■ TASK PROMPT
The material below holds a span beginning at the line with "rewrite rev_app_distr. simpl." and ending at the line with "intros H. apply forallb_forall.". Quote that span exactly, both ends included, and only that span.

■ DATASET EXCERPTS

Lemma strip_idem (s : str) : strip (strip s) = strip s.
Proof.
  unfold strip.
  assert (Hhead : forall t, lstrip t = t ->
            lstrip (rev (lstrip (rev t))) = rev (lstrip (rev t))).
  { intros [|c t] Ht; [reflexivity|].
    assert (Hc : isspace c = false).
    { simpl in Ht. destruct (isspace c) eqn:E; [|reflexivity].
      exfalso.
      assert (L : List.length (lstrip t) <= List.length t).
      { clear. induction t as [|x t IH]; simpl; [lia|].
        destruct (isspace x); simpl; lia. }
      rewrite Ht in L. simpl in L. lia. }
    change (rev (c :: t)) with (rev t ++ [c]).
    rewrite (lstrip_app_nonspace (rev t) [] c Hc).
    rewrite rev_app_distr. simpl. rewrite Hc. reflexivity. }
  rewrite (Hhead (lstrip s) (lstrip_idem s)).
  rewrite rev_involutive, lstrip_idem. reflexivity.
Qed.

Lemma forallb_lstrip (P : char -> bool) (s : str) :
  forallb P s = true -> forallb P (lstrip s) = true.
Proof.
  induction s as [|c s IH]; simpl; [reflexivity|]. intros H.
  destruct (isspace c); [|exact H].
  apply andb_true_iff in H. apply IH. apply H.
Qed.

Lemma forallb_rev_true (P : char -> bool) (s : str) :
  forallb P s = true -> forallb P (rev s) = true.
Proof.
  intros H. apply forallb_forall. intros x Hx.
  apply in_rev in Hx. rewrite forallb_forall in H. apply H. exact Hx.
Qed.

Lemma forallb_strip (P : char -> bool) (s : str) :
  forallb P s = true -> forallb P (strip s) = true.
Proof.
  intros H. unfold strip.
  apply forallb_rev_true, forallb_lstrip, forallb_rev_true, forallb_lstrip.
  exact H.
Qed.

(** Lowering and trimming a Latin-1 text a second time changes nothing. *)
Theorem normalize_idempotent (py : runtime) (message : str) :
  forallb is_latin1 message = true ->
  normalize py (normalize py message) = normalize py message.
Proof.
  intros H. unfold normalize, lower. rewrite H.
  assert (Hl : forallb is_latin1 (strip (map latin1_tolower message)) = true).
  { apply forallb_strip. apply forallb_forall. intros x Hx.
    apply in_map_iff in Hx. destruct Hx as [c [<- Hc]].
    apply latin1_tolower_latin1.
    rewrite forallb_forall in H. apply H. exact Hc. }
  rewrite Hl, !strip_map, strip_idem, map_map.
  apply map_ext. intros c. apply latin1_tolower_idem.
Qed.

Lemma normalize_idempotent_witness :
  normalize latin1_runtime (U "gastei 50 em café") = U "gastei 50 em café" /\
  normalize latin1_runtime (normalize latin1_runtime (U "  Gastei 50 em CAFÉ "))
    = normalize latin1_runtime (U "  Gastei 50 em CAFÉ ").
Proof.
  split; [vm_compute; reflexivity|].
  apply (normalize_idempotent latin1_runtime (U "  Gastei 50 em CAFÉ ")).
  vm_compute; reflexivity.
Defined.

(** ** [sanitize_input] *)

Lemma forallb_rev_eq (P : char -> bool) (s : str) :
  forallb P (rev s) = forallb P s.
Proof.
  induction s as [|c s IH]; simpl; [reflexivity|].
  rewrite forallb_app, IH. simpl. rewrite andb_true_r. apply andb_comm.
Qed.

Lemma split_go_words (s : str) :
  forall w, forallb (fun c => negb (isspace c)) w = true ->
            Forall word_ok (split_go s w).
Proof.
  induction s as [|c s IH]; intros w Hw; simpl.
  - destruct w as [|x w]; [constructor|].
    constructor; [|constructor]. split.
    + intro E. apply (f_equal (@List.length char)) in E.
      rewrite length_rev in E. discriminate.
    + rewrite forallb_rev_eq. exact Hw.
  - destruct (isspace c) eqn:Hc.
    + destruct w as [|x w]; [apply IH; reflexivity|].
      constructor; [|apply IH; reflexivity]. split.
      * intro E. apply (f_equal (@List.length char)) in E.
        rewrite length_rev in E. discriminate.
      * rewrite forallb_rev_eq. exact Hw.
    + apply IH. simpl. rewrite Hc, Hw. reflexivity.
Qed.

Lemma split_words (s : str) : Forall word_ok (split s).
Proof. apply split_go_words. reflexivity. Qed.

Lemma split_go_word (w : str) :
  forallb (fun c => negb (isspace c)) w = true ->
  forall rest acc, split_go (w ++ rest) acc = split_go rest (rev w ++ acc).
Proof.
  induction w as [|c w IH]; intros Hw rest acc; [reflexivity|].
  simpl in Hw. apply andb_true_iff in Hw. destruct Hw as [Hc Hw].
  simpl. apply negb_true_iff in Hc. rewrite Hc.
  rewrite (IH Hw). rewrite <- app_assoc. reflexivity.
Qed.

Lemma rev_nonempty (w : str) : w <> [] -> rev w <> [].
Proof.
  intros H E. apply H. apply (f_equal (@rev char)) in E.
  rewrite rev_involutive in E. exact E.
Qed.

Lemma split_go_space (rest : str) (a : char) (acc : str) :
  split_go (32%N :: rest) (a :: acc) = rev (a :: acc) :: split_go rest [].
Proof. reflexivity. Qed.

(** Splitting what [join] put together gives the words back. *)
Lemma split_join (ws : list str) :
  Forall word_ok ws -> split (join (U " ") ws) = ws.
Proof.
  unfold split. induction 1 as [|w ws [Hne Hw] Hws IH]; [reflexivity|].
  destruct ws as [|w' ws].
  - simpl. rewrite <- (app_nil_r w) at 1.
    rewrite (split_go_word w Hw). simpl. rewrite app_nil_r.
    destruct (rev w) eqn:E; [exfalso; exact (rev_nonempty w Hne E)|].
    rewrite <- E, rev_involutive. reflexivity.
  - change (join (U " ") (w :: w' :: ws))
      with (w ++ U " " ++ join (U " ") (w' :: ws)).
    rewrite (split_go_word w Hw). rewrite app_nil_r.
    change (U " " ++ join (U " ") (w' :: ws))
      with (32%N :: join (U " ") (w' :: ws)).
    destruct (rev w) as [|a acc] eqn:E; [exfalso; exact (rev_nonempty w Hne E)|].
    rewrite split_go_space, <- E, rev_involutive, IH. reflexivity.
Qed.

Lemma join_length (s : str) :
  forall w, List.length (join (U " ") (split_go s w))
            <= List.length s + List.length w.
Proof.
  induction s as [|c s IH]; intros w; simpl.
  - destruct w; simpl; [lia|]. rewrite length_app, length_rev. simpl. lia.
  - destruct (isspace c).
    + destruct w as [|x w].
      * specialize (IH []). simpl in IH. lia.
      * specialize (IH []).
        destruct (split_go s []) as [|w' ws'] eqn:E.
        -- simpl. rewrite length_app, length_rev. simpl. lia.
        -- change (join (U " ") ((rev (x :: w)) :: w' :: ws'))
             with (rev (x :: w) ++ 32%N :: join (U " ") (w' :: ws')).
           rewrite length_app, length_rev. simpl List.length at 1 2.
           simpl in IH. simpl. lia.
    + specialize (IH (c :: w)). simpl in IH. lia.
Qed.

(** Every character [join] and [split] leave is a space they put in or a
    character of the text that is not whitespace. *)
Lemma join_chars (ws : list str) (c : char) :
  In c (join (U " ") ws) -> c = 32%N \/ exists w, In w ws /\ In c w.
Proof.
  induction ws as [|w ws IH]; simpl; [intros []|].
  destruct ws as [|w' ws].
  - intros H. right. exists w. split; [left; reflexivity | exact H].
  - intros H. apply in_app_or in H. destruct H as [H|H].
    + right. exists w. split; [left; reflexivity | exact H].
    + simpl in H. destruct H as [H|H]; [left; symmetry; exact H|].
      destruct (IH H) as [E | [x [Hx Hc]]]; [left; exact E|].
      right. exists x. split; [right; exact Hx | exact Hc].
Qed.

Lemma split_go_chars (s : str) :
  forall w x c, In x (split_go s w) -> In c x -> In c s \/ In c w.
Proof.
  induction s as [|a s IH]; intros w x c Hx Hc; simpl in Hx.
  - destruct w as [|y w]; [destruct Hx|].
    destruct Hx as [<-|[]]. right. apply in_rev. exact Hc.
  - destruct (isspace a).
    + destruct w as [|y w].
      * destruct (IH _ _ _ Hx Hc) as [H|[]]. left. right. exact H.
      * destruct Hx as [<-|Hx]; [right; apply in_rev; exact Hc|].
        destruct (IH _ _ _ Hx Hc) as [H|[]]. left. right. exact H.
    + destruct (IH _ _ _ Hx Hc) as [H|[H|H]].
      * left. right. exact H.
      * left. left. exact H.
      * right. exact H.
Qed.

Lemma lstrip_fixed (t : str) :
  (forall c t', t = c :: t' -> isspace c = false) -> lstrip t = t.
Proof.
  destruct t as [|c t]; [reflexivity|]. intros H. simpl.
  rewrite (H c t eq_refl). reflexivity.
Qed.

Lemma join_head (ws : list str) (c : char) (t : str) :
  Forall word_ok ws -> join (U " ") ws = c :: t -> isspace c = false.
Proof.
  intros Hws E. destruct Hws as [|w ws [Hne Hw] Hws]; [discriminate|].
  destruct w as [|x w]; [congruence|].
  assert (Ec : c = x).
  { destruct ws; simpl in E; injection E as <- _; reflexivity. }
  subst c. simpl in Hw. apply andb_true_iff in Hw. destruct Hw as [Hx _].
  apply negb_true_iff. exact Hx.
Qed.

Lemma join_rev_head (ws : list str) (c : char) (t : str) :
  Forall word_ok ws -> rev (join (U " ") ws) = c :: t -> isspace c = false.
Proof.
  intros Hws. revert c t.
  induction Hws as [|w ws [Hne Hw] Hws IH]; intros c t E; [discriminate|].
  destruct ws as [|w' ws].
  - simpl in E.
    assert (Hin : In c (rev w)) by (rewrite E; left; reflexivity).
    apply in_rev in Hin. rewrite forallb_forall in Hw.
    apply negb_true_iff. apply Hw. exact Hin.
  - change (join (U " ") (w :: w' :: ws))
      with (w ++ 32%N :: join (U " ") (w' :: ws)) in E.
    remember (join (U " ") (w' :: ws)) as J eqn:EJ.
    rewrite rev_app_distr in E.
    change (rev (32%N :: J)) with (rev J ++ [32%N]) in E.
    destruct (rev J) as [|y r] eqn:Er.
    + exfalso. apply (f_equal (@rev char)) in Er.
      rewrite rev_involutive in Er. simpl in Er. subst J.
      inversion Hws as [|? ? [Hne' _] _]; subst.
      destruct w' as [|z w']; [congruence|].
      destruct ws; simpl in Er; discriminate.
    + simpl in E. injection E as <- _. exact (IH y r eq_refl).
Qed.

(** [strip] leaves a joined text as it is. *)
Lemma strip_join (ws : list str) :
  Forall word_ok ws -> strip (join (U " ") ws) = join (U " ") ws.
Proof.
  intros Hws. unfold strip.
  rewrite (lstrip_fixed (join (U " ") ws)).
  - rewrite (lstrip_fixed (rev (join (U " ") ws))); [apply rev_involutive|].
    intros c t E. exact (join_rev_head ws c t Hws E).
  - intros c t E. exact (join_head ws c t Hws E).
Qed.
(** * node-gtoken: the service-account token agent of [src/index.ts]

    A shallow embedding of the [GoogleToken] class.  JavaScript numbers that
    the class handles are integral epoch times and durations and are modelled
    as [Z]; an optional property is an [option], with [None] for [undefined].
    Asynchronous methods are programs over two families of operations: the
    synchronous ones (reading the clock, reading and writing [this], calling
    a library function) and the awaited ones (file reads, HTTP requests).
    The programs are interpreted twice: [run] executes one call to completion
    against a description of the outside world; [exec] interleaves several
    calls of [getToken] that suspend at their awaits, as the single-threaded
    event loop does, and holds the private property [inFlightRequest] that
    coordinates them. *)

From stdpp Require Import base numbers option list strings gmap.

Local Open Scope string_scope.
Local Open Scope Z_scope.
Local Open Scope list_scope.

(** ** JavaScript values *)

(** Values of additional claims and of the assertion payload. *)
#[warnings="-register-all"]
Inductive jsval : Type :=
| JUndefined
| JNull
| JBool (b : bool)
| JNum (z : Z)
| JStr (s : string)
| JArr (l : list jsval)
| JObj (fields : list (string * jsval)).

(** A property typed [T | null | undefined] whose two empty cases the code
    tells apart by strict equality. *)
Inductive nullable (A : Type) : Type :=
| Undefined
| Null
| Val (a : A).
Arguments Undefined {A}.
Arguments Null {A}.
Arguments Val {A} a.

(** [ToBoolean]: what [if (x)], [!x], [x && y] and [x || y] test. *)
Class Truthy (A : Type) := truthy : A → bool.

#[export] Instance string_truthy : Truthy string :=
  λ s, negb (String.eqb s "").
#[export] Instance number_truthy : Truthy Z :=
  λ z, negb (z =? 0).
#[export] Instance option_truthy {A} `{Truthy A} : Truthy (option A) :=
  λ o, match o with Some a => truthy a | None => false end.

(** [a || b] on optional values of one type. *)
Definition js_or {A} `{Truthy A} (a b : option A) : option A :=
  if truthy a then a else b.

(** [a ?? b]. *)
Definition js_nullish {A} (a : option A) (b : A) : A :=
  match a with Some x => x | None => b end.

(** The string that a property holds, once the property is known to be
    truthy. *)
Definition the_string (o : option string) : string := default "" o.

Definition str_or_undefined (o : option string) : jsval :=
  match o with Some s => JStr s | None => JUndefined end.

(** ** Interfaces of the module *)

Record Credentials := {
  privateKey : string;
  clientEmail : option string;
}.

Record TokenData := {
  refresh_token : option string;
  expires_in : nullable Z;
  access_token : option string;
  token_type : option string;
  id_token : option string;
}.

(** Any object is truthy, whatever its properties hold. *)
#[export] Instance TokenData_truthy : Truthy TokenData := λ _, true.

(** [scope?: string | string[]]. *)
Inductive ScopeOption :=
| ScopeString (s : string)
| ScopeArray (l : list string).

Module TokenOptions.
Record t := {
  keyFile : option string;
  key : option string;
  email : option string;
  iss : option string;
  sub : option string;
  scope : option ScopeOption;
  additionalClaims : option (gmap string jsval);
  eagerRefreshThresholdMillis : option Z;
}.
(** [{}], the default argument of [configure]. *)
Definition empty : t :=
  {| keyFile := None; key := None; email := None; iss := None; sub := None;
     scope := None; additionalClaims := None;
     eagerRefreshThresholdMillis := None |}.
End TokenOptions.

(** [GetTokenOptions] as [getTokenAsync] receives it: the property is
    present, and holds [undefined] ([None]) or a boolean. *)
Record GetTokenOptions := {
  forceRefresh : option bool;
}.

#[export] Instance bool_truthy : Truthy bool := λ b, b.

(** The body of an error response, as the [catch] of [requestToken] reads
    it. *)
Record ErrorBody := {
  error : option string;
  error_description : option string;
}.
#[export] Instance ErrorBody_truthy : Truthy ErrorBody := λ _, true.

(** [e.response] of a [GaxiosError]. *)
Record ErrorResponse := {
  response_data : option ErrorBody;
}.
#[export] Instance ErrorResponse_truthy : Truthy ErrorResponse := λ _, true.

(** A thrown value: [Error], [ErrorWithCode] (which adds [code]),
    [GaxiosError] (which adds [response]) or an error of the runtime. *)
Record Error := {
  message : string;
  code : option string;
  response : option ErrorResponse;
}.

Definition new_Error (msg : string) : Error :=
  {| message := msg; code := None; response := None |}.
Definition new_ErrorWithCode (msg c : string) : Error :=
  {| message := msg; code := Some c; response := None |}.
(** Reading a property of [null] or [undefined]. *)
Definition TypeError : Error :=
  new_Error "Cannot read properties of undefined".
Definition set_message (e : Error) (msg : string) : Error :=
  {| message := msg; code := code e; response := response e |}.

Inductive Result (A : Type) : Type :=
| Ok (a : A)
| Err (e : Error).
Arguments Ok {A} a.
Arguments Err {A} e.

(** ** The agent *)

(** The properties of an instance that its methods read and write.  The
    private [inFlightRequest], which [getTokenAsync] alone reads and writes,
    is kept with the state of the event loop, [Loop] below. *)
Record GoogleToken := {
  expiresAt : option Z;
  key : option string;
  keyFile : option string;
  iss : option string;
  sub : option string;
  scope : option string;
  rawToken : option TokenData;
  tokenExpires : option Z;
  email : option string;
  additionalClaims : option (gmap string jsval);
  eagerRefreshThresholdMillis : option Z;
}.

■ RESULT
    rewrite rev_app_distr. simpl. rewrite Hc. reflexivity. }
  rewrite (Hhead (lstrip s) (lstrip_idem s)).
  rewrite rev_involutive, lstrip_idem. reflexivity.
Qed.

Lemma forallb_lstrip (P : char -> bool) (s : str) :
  forallb P s = true -> forallb P (lstrip s) = true.
Proof.
  induction s as [|c s IH]; simpl; [reflexivity|]. intros H.
  destruct (isspace c); [|exact H].
  apply andb_true_iff in H. apply IH. apply H.
Qed.

Lemma forallb_rev_true (P : char -> bool) (s : str) :
  forallb P s = true -> forallb P (rev s) = true.
Proof.
  intros H. apply forallb_forall. intros x Hx.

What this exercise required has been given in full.